From the first line to the last, please write out the data exactly.

DATASET RECORDS START

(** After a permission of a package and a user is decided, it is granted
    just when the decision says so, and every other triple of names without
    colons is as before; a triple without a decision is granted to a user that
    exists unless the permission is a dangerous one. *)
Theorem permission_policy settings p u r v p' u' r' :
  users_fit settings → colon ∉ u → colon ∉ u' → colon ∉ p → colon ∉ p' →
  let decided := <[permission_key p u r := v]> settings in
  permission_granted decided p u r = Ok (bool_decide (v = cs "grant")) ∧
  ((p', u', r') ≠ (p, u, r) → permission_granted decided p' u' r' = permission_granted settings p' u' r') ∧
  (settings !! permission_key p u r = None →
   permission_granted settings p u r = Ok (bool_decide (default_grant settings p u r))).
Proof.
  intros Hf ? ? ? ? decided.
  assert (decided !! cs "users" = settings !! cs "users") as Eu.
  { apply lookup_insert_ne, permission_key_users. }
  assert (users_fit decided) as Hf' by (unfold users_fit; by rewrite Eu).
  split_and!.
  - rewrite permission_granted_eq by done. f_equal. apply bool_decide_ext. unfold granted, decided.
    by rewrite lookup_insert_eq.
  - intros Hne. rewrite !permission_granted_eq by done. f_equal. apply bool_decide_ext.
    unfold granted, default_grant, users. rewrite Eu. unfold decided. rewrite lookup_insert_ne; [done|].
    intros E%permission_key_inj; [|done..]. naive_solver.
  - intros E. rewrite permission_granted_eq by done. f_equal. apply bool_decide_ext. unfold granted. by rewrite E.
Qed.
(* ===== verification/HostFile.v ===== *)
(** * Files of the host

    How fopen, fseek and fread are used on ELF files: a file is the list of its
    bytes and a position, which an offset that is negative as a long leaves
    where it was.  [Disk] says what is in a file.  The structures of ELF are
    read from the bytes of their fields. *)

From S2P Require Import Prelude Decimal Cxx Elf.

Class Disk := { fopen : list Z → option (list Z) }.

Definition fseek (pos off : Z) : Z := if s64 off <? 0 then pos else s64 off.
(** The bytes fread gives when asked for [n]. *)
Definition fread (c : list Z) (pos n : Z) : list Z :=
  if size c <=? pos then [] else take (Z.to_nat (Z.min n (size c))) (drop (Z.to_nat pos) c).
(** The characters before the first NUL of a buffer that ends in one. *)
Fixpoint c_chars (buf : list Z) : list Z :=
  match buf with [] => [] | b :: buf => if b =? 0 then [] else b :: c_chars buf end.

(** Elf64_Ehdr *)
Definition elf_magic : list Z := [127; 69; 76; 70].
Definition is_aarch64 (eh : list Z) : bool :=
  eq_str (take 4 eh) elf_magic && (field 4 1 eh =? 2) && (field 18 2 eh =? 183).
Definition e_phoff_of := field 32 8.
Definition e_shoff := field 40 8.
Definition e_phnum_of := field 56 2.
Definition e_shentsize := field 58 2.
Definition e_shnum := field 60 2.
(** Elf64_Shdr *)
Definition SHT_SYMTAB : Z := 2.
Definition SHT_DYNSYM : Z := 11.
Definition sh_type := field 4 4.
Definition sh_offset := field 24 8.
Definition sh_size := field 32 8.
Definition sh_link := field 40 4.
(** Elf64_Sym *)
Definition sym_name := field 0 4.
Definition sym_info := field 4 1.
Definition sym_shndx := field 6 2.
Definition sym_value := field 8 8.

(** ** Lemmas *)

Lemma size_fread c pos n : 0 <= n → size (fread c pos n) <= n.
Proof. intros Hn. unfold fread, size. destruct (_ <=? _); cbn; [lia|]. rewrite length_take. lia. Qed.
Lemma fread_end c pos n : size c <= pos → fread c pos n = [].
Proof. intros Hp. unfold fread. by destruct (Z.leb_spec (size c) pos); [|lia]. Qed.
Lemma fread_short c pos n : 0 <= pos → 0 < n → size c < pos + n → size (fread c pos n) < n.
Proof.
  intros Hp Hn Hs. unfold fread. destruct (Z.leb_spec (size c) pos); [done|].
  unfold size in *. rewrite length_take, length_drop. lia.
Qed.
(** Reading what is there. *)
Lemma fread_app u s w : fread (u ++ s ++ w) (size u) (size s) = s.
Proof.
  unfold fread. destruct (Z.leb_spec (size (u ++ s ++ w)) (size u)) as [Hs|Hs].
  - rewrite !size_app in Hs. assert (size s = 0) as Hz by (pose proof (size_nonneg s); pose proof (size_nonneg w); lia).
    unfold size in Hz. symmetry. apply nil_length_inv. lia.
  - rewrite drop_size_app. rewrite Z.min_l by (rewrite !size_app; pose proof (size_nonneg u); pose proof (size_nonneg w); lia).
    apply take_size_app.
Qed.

DATASET RECORDS END

▶ **TASK RESULT**:
(** After a permission of a package and a user is decided, it is granted
    just when the decision says so, and every other triple of names without
    colons is as before; a triple without a decision is granted to a user that
    exists unless the permission is a dangerous one. *)
Theorem permission_policy settings p u r v p' u' r' :
  users_fit settings → colon ∉ u → colon ∉ u' → colon ∉ p → colon ∉ p' →
  let decided := <[permission_key p u r := v]> settings in
  permission_granted decided p u r = Ok (bool_decide (v = cs "grant")) ∧
  ((p', u', r') ≠ (p, u, r) → permission_granted decided p' u' r' = permission_granted settings p' u' r') ∧
  (settings !! permission_key p u r = None →
   permission_granted settings p u r = Ok (bool_decide (default_grant settings p u r))).
Proof.
  intros Hf ? ? ? ? decided.
  assert (decided !! cs "users" = settings !! cs "users") as Eu.
  { apply lookup_insert_ne, permission_key_users. }
  assert (users_fit decided) as Hf' by (unfold users_fit; by rewrite Eu).
  split_and!.
  - rewrite permission_granted_eq by done. f_equal. apply bool_decide_ext. unfold granted, decided.
    by rewrite lookup_insert_eq.
  - intros Hne. rewrite !permission_granted_eq by done. f_equal. apply bool_decide_ext.
    unfold granted, default_grant, users. rewrite Eu. unfold decided. rewrite lookup_insert_ne; [done|].
    intros E%permission_key_inj; [|done..]. naive_solver.
  - intros E. rewrite permission_granted_eq by done. f_equal. apply bool_decide_ext. unfold granted. by rewrite E.
Qed.
(* ===== verification/HostFile.v ===== *)
(** * Files of the host

    How fopen, fseek and fread are used on ELF files: a file is the list of its
    bytes and a position, which an offset that is negative as a long leaves
    where it was.  [Disk] says what is in a file.  The structures of ELF are
    read from the bytes of their fields. *)

From S2P Require Import Prelude Decimal Cxx Elf.

Class Disk := { fopen : list Z → option (list Z) }.

Definition fseek (pos off : Z) : Z := if s64 off <? 0 then pos else s64 off.
(** The bytes fread gives when asked for [n]. *)
Definition fread (c : list Z) (pos n : Z) : list Z :=
  if size c <=? pos then [] else take (Z.to_nat (Z.min n (size c))) (drop (Z.to_nat pos) c).
(** The characters before the first NUL of a buffer that ends in one. *)
Fixpoint c_chars (buf : list Z) : list Z :=
  match buf with [] => [] | b :: buf => if b =? 0 then [] else b :: c_chars buf end.

(** Elf64_Ehdr *)
Definition elf_magic : list Z := [127; 69; 76; 70].
Definition is_aarch64 (eh : list Z) : bool :=
  eq_str (take 4 eh) elf_magic && (field 4 1 eh =? 2) && (field 18 2 eh =? 183).
Definition e_phoff_of := field 32 8.
Definition e_shoff := field 40 8.
Definition e_phnum_of := field 56 2.
Definition e_shentsize := field 58 2.
Definition e_shnum := field 60 2.
(** Elf64_Shdr *)
Definition SHT_SYMTAB : Z := 2.
Definition SHT_DYNSYM : Z := 11.
Definition sh_type := field 4 4.
Definition sh_offset := field 24 8.
Definition sh_size := field 32 8.
Definition sh_link := field 40 4.
(** Elf64_Sym *)
Definition sym_name := field 0 4.
Definition sym_info := field 4 1.
Definition sym_shndx := field 6 2.
Definition sym_value := field 8 8.

(** ** Lemmas *)

Lemma size_fread c pos n : 0 <= n → size (fread c pos n) <= n.
Proof. intros Hn. unfold fread, size. destruct (_ <=? _); cbn; [lia|]. rewrite length_take. lia. Qed.
Lemma fread_end c pos n : size c <= pos → fread c pos n = [].
Proof. intros Hp. unfold fread. by destruct (Z.leb_spec (size c) pos); [|lia]. Qed.
Lemma fread_short c pos n : 0 <= pos → 0 < n → size c < pos + n → size (fread c pos n) < n.
Proof.
  intros Hp Hn Hs. unfold fread. destruct (Z.leb_spec (size c) pos); [done|].
  unfold size in *. rewrite length_take, length_drop. lia.
Qed.
(** Reading what is there. *)
Lemma fread_app u s w : fread (u ++ s ++ w) (size u) (size s) = s.
Proof.
  unfold fread. destruct (Z.leb_spec (size (u ++ s ++ w)) (size u)) as [Hs|Hs].
  - rewrite !size_app in Hs. assert (size s = 0) as Hz by (pose proof (size_nonneg s); pose proof (size_nonneg w); lia).
    unfold size in Hz. symmetry. apply nil_length_inv. lia.
  - rewrite drop_size_app. rewrite Z.min_l by (rewrite !size_app; pose proof (size_nonneg u); pose proof (size_nonneg w); lia).
    apply take_size_app.
Qed.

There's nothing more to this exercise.